▸ **Work instruction**
Write out the entries below exactly, from the first line to the one with "Proof. induction l as [|t l [r", both ends included.

▸ **Excerpts from a dataset**
# # #
Lemma tlogsOnBackend_all l : writtenToBackend (tlogsOnBackend l) = true.
Proof. induction l as [|t l IH]; cbn; [done|]. destruct (W t) eqn:E; cbn; [|done]. by rewrite E. Qed.

Lemma tlogsOnBackend_prefix l : exists r, l = tlogsOnBackend l ++ r.
Proof. induction l as [|t l [r IH]]; cbn; [by exists []|]. destruct (W t).
  - exists r. cbn. by f_equal.
  - by exists (t :: l). Qed.

(** ** The list operations distribute over append *)
Lemma set_app a b tid on : setTLogWrittenToBackend (a ++ b) tid on =
  let? (f, a') := setTLogWrittenToBackend a tid on in
  if (f : bool) then Ok (true, a' ++ b)
  else let? (g, b') := setTLogWrittenToBackend b tid on in Ok (g, a' ++ b').
Proof.
  induction a as [|t a IH]; cbn.
  - by destruct (setTLogWrittenToBackend b tid on) as [[g b']|].
  - destruct (uuid t =? tid); [done|]. destruct (on && negb (W t)); [done|].
    rewrite IH. destruct (setTLogWrittenToBackend a tid on) as [[[] a']|]; cbn; try done.
    by destruct (setTLogWrittenToBackend b tid on) as [[g b']|].
Qed.

Lemma snip_app a b i s : snip (a ++ b) i s =
  let '(f, a') := snip a i s in
  if (f : bool) then (true, a') else let '(g, b') := snip b i s in (g, a' ++ b').
Proof.
  induction a as [|t a IH]; cbn.
  - by destruct (snip b i s).
  - destruct (i =? uuid t); [done|]. rewrite IH. destruct (snip a i s) as [[] a']; [done|].
    by destruct (snip b i s).
Qed.

Lemma snip_false l i s : fst (snip l i s) = false -> snip l i s = (false, l).
Proof. induction l as [|t l IH]; cbn; [done|]. destruct (i =? uuid t); [done|].
  destruct (snip l i s) as [f r]; cbn in *. intros ->. by injection (IH eq_refl) as ->. Qed.

Lemma set_false l i on r : setTLogWrittenToBackend l i on = Ok (false, r) -> r = l.
Proof.
  revert r. induction l as [|t l IH]; cbn; intros r; [by intros [= <-]|].
  destruct (uuid t =? i); [done|]. destruct (on && negb (W t)); [done|].
  destruct (setTLogWrittenToBackend l i on) as [[f l']|]; cbn; [|done].
  intros [= -> <-]. f_equal. auto.
Qed.

Lemma referenced_app a b i : tlogReferenced (a ++ b) i = tlogReferenced a i || tlogReferenced b i.
Proof. induction a as [|t a IH]; cbn; [done|]. by destruct (uuid t =? i). Qed.

Lemma referenced_elem l i : tlogReferenced l i = true <-> i ∈ ids l.
Proof.
  unfold ids. induction l as [|t l IH]; cbn; [split; [done|by intros ?%elem_of_nil]|].
  rewrite elem_of_cons. destruct (Z.eqb_spec (uuid t) i) as [->|Hne].
  - split; [by left|done].
  - rewrite IH. split; [by right|by intros [->|]].
Qed.

Lemma ids_app a b : ids (a ++ b) = ids a ++ ids b.
Proof. apply fmap_app. Qed.

(** What [snip] keeps: everything up to the TLog, included. *)
Lemma snip_spec l i s : i ∈ ids l -> exists l1 t l2 t',
  l = l1 ++ t :: l2 /\ uuid t = i /\ (i ∉ ids l1) /\ snip l i s = (true, l1 ++ [t']) /\
  uuid t' = i /\ W t' = W t /\ size t' = match s with Some z => z | None => size t end.
Proof.
  unfold ids. induction l as [|t l IH]; cbn; [by intros ?%elem_of_nil|].
  intros Hi. destruct (Z.eqb_spec i (uuid t)) as [->|Hne].
  - exists [], t, l. eexists. split_and!; try done; [by intros ?%elem_of_nil|..]; by destruct s.
  - apply elem_of_cons in Hi as [->|Hi]; [done|].
    destruct (IH Hi) as (l1 & u & l2 & t' & -> & ? & Hn & -> & ?). exists (t :: l1), u, l2, t'.
    split_and!; try done; try apply H0. by rewrite fmap_cons, not_elem_of_cons.
Qed.

(** What [setTLogWrittenToBackend] does, on a sane list. *)
Lemma set_true_spec l i : sane l = true ->
  match setTLogWrittenToBackend l i true with
  | Ok (found, l') => ids l' = ids l /\ sane l' = true /\ found = tlogReferenced l i /\ length l' = length l
  | Throw x => x = IOException
  end.
Proof.
  induction l as [|t l IH]; cbn; [done|]. intros Hs.
  destruct (uuid t =? i) eqn:E; cbn.
  - split_and!; try done. destruct (W t); [done|]. by apply sane_all_unwritten.
  - destruct (W t) eqn:Ew; cbn; [|done]. specialize (IH Hs).
    destruct (setTLogWrittenToBackend l i true) as [[f l']|x]; cbn; [|done].
    destruct IH as (Hi & Hs' & -> & Hl). rewrite Ew. split_and!; try done; [|by f_equal].
    unfold ids in *. cbn. by f_equal.
Qed.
# # #
▸ **Solution to this exercise**
Lemma tlogsOnBackend_all l : writtenToBackend (tlogsOnBackend l) = true.
Proof. induction l as [|t l IH]; cbn; [done|]. destruct (W t) eqn:E; cbn; [|done]. by rewrite E. Qed.

Lemma tlogsOnBackend_prefix l : exists r, l = tlogsOnBackend l ++ r.
Proof. induction l as [|t l [r IH]]; cbn; [by exists []|]. destruct (W t).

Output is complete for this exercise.